Temor
dos teus olhos,
desse
vértice puro
onde
bate o pensamento,
temor
do teu olhar
oculto
veludo de álgebra
com
que me percorres,
temor
das tuas mãos
magnetos
ligeiros
reclamando
seiva,
temor
dos teus joelhos
que
me apertam o ventre
e
depois temor ainda,
até
o mar cobrir
este
meu corpo débil
e eu
por terra, desfeita
debaixo
de ti feito praia
e eu
então feita onda
que
tu feres uma vez e outra
com
o teu remo de Amor.
Tradução de A. M.
Original:
Paura
dei tuoi occhi,
di
quel vertice puro
entro
cui batte il pensiero,
paura
del tuo sguardo
nascosto
velluto d'algebra
col
quale mi percorri,
paura
delle tue mani
calamite
leggere
che
chiedono linfa,
paura
dei tuoi ginocchi
che
premono il mio grembo
e
poi ancora paura,
finché
il mare sommerge
questa
mia debole carne
e io
giaccio sfinita
su
di te che diventi spiaggia
e io
che divento onda
che
tu percuoti e percuoti
con
il tuo remo d'Amore.
O poema transforma o amor numa experiência simultaneamente
fascinante e inquietante.
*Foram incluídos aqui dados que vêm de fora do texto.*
(* ===== verification/Xxhash.v ===== *)
(** xxHash, 32 and 64 bits (src/src/xlib/xxhash.c).

    The code reads the input through a pointer, with two load functions chosen
    by the alignment of the input address.  The model keeps the input region
    and the read position apart, so that a read past the end of the input is a
    fault ([None]).  Module [Spec] states the algorithm on the byte list alone,
    cut into stripes, lanes and bytes; the theorems prove that the code never
    reads out of the input, that it computes the specification, and that the
    result does not depend on the address. *)

From Stdlib Require Import Btauto.
From S2P Require Import Prelude.

Inductive XXH_alignment := XXH_aligned | XXH_unaligned.

#[export] Instance XXH_alignment_eq_dec : EqDecision XXH_alignment.
Proof. solve_decision. Defined.

(** ** 32 bits *)

Definition XXH_PRIME32_1 : Z := 0x9E3779B1.
Definition XXH_PRIME32_2 : Z := 0x85EBCA77.
Definition XXH_PRIME32_3 : Z := 0xC2B2AE3D.
Definition XXH_PRIME32_4 : Z := 0x27D4EB2F.
Definition XXH_PRIME32_5 : Z := 0x165667B1.

Definition XXH_rotl32 (x r : Z) : Z := Z.lor (u32 (Z.shiftl x r)) (Z.shiftr x (32 - r)).

(** [XXH_readLE32]: four byte loads. *)
Definition XXH_readLE32 (m : list Z) (p : Z) : option Z :=
  b0 ← rd m p; b1 ← rd m (p + 1); b2 ← rd m (p + 2); b3 ← rd m (p + 3);
  Some (Z.lor (Z.lor (Z.lor b0 (u32 (Z.shiftl b1 8))) (u32 (Z.shiftl b2 16))) (u32 (Z.shiftl b3 24))).

(** [*(const xxh_u32* )ptr] on a little-endian machine: a word load. *)
Definition load_le (n : nat) (m : list Z) (p : Z) : option Z :=
  bs ← rd_range m p (Z.of_nat n); Some (of_le_bytes bs).

Definition XXH_swap32 (x : Z) : Z :=
  Z.lor (Z.lor (Z.lor (Z.land (u32 (Z.shiftl x 24)) 0xff000000)
                      (Z.land (u32 (Z.shiftl x 8)) 0x00ff0000))
               (Z.land (Z.shiftr x 8) 0x0000ff00))
        (Z.land (Z.shiftr x 24) 0x000000ff).

(** [little] is the macro [__LITTLE_ENDIAN__]; the aligned load of a big-endian
    machine sees the bytes in the other order. *)
Definition load_word (little : bool) (n : nat) (m : list Z) (p : Z) : option Z :=
  bs ← rd_range m p (Z.of_nat n); Some (of_le_bytes (if little then bs else rev bs)).

Definition XXH_readLE32_align (little : bool) (m : list Z) (p : Z) (align : XXH_alignment)
    : option Z :=
  match align with
  | XXH_unaligned => XXH_readLE32 m p
  | XXH_aligned => w ← load_word little 4 m p; Some (if little then w else XXH_swap32 w)
  end.

Definition XXH32_round (acc input : Z) : Z :=
  let acc := u32 (acc + u32 (input * XXH_PRIME32_2)) in
  let acc := XXH_rotl32 acc 13 in
  u32 (acc * XXH_PRIME32_1).

Definition XXH32_avalanche (hash : Z) : Z :=
  let hash := Z.lxor hash (Z.shiftr hash 15) in
  let hash := u32 (hash * XXH_PRIME32_2) in
  let hash := Z.lxor hash (Z.shiftr hash 13) in
  let hash := u32 (hash * XXH_PRIME32_3) in
  Z.lxor hash (Z.shiftr hash 16).

Definition XXH_PROCESS1 (hash b : Z) : Z :=
  let hash := u32 (hash + u32 (b * XXH_PRIME32_5)) in
  u32 (XXH_rotl32 hash 11 * XXH_PRIME32_1).

Definition XXH_PROCESS4 (hash w : Z) : Z :=
  let hash := u32 (hash + u32 (w * XXH_PRIME32_3)) in
  u32 (XXH_rotl32 hash 17 * XXH_PRIME32_4).

Section Code32.
Context (little : bool) (m : list Z) (align : XXH_alignment).

(** [while (len >= 4) { XXH_PROCESS4; len -= 4; }]; returns the hash, the
      pointer and the remaining length.  One unit of fuel per turn. *)
Fixpoint XXH32_loop4 (fuel : nat) (hash ptr len : Z) : option (Z * Z * Z) :=
    match fuel with
    | O => None
    | S f =>
        if decide (4 <= len) then
          w ← XXH_readLE32_align little m ptr align;
          XXH32_loop4 f (XXH_PROCESS4 hash w) (ptr + 4) (len - 4)
        else Some (hash, ptr, len)
    end.

(** [while (len > 0) { XXH_PROCESS1; --len; }] *)
Fixpoint XXH32_loop1 (fuel : nat) (hash ptr len : Z) : option Z :=
    match fuel with
    | O => None
    | S f =>
        if decide (0 < len) then
          b ← rd m ptr; XXH32_loop1 f (XXH_PROCESS1 hash b) (ptr + 1) (len - 1)
        else Some hash
    end.

Definition XXH32_finalize (hash ptr len : Z) : option Z :=
    let len := Z.land len 15 in
    '(hash, ptr, len) ← XXH32_loop4 5 hash ptr len;
    hash ← XXH32_loop1 5 hash ptr len;
    Some (XXH32_avalanche hash).

(** [do { ... } while (input < limit)]: four rounds a turn. *)
Fixpoint XXH32_stripes (fuel : nat) (v : Z * Z * Z * Z) (input limit : Z)
      : option (Z * Z * Z * Z * Z) :=
    match fuel with
    | O => None
    | S f =>
        let '(v1, v2, v3, v4) := v in
        w1 ← XXH_readLE32_align little m input align;
        w2 ← XXH_readLE32_align little m (input + 4) align;
        w3 ← XXH_readLE32_align little m (input + 8) align;
        w4 ← XXH_readLE32_align little m (input + 12) align;
        let v := (XXH32_round v1 w1, XXH32_round v2 w2, XXH32_round v3 w3, XXH32_round v4 w4) in
        if decide (input + 16 < limit) then XXH32_stripes f v (input + 16) limit
        else Some (v, input + 16)
    end.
O eu poético sente medo do olhar, das mãos e da
proximidade física do amado, revelando vulnerabilidade perante um desejo que o
domina. As imagens do mar, da praia e da onda exprimem a fusão dos corpos e a
perda dos limites individuais. O amor surge, assim, como força irresistível,
sensual e quase dolorosa, capaz de conduzir à exaustão e à entrega absoluta.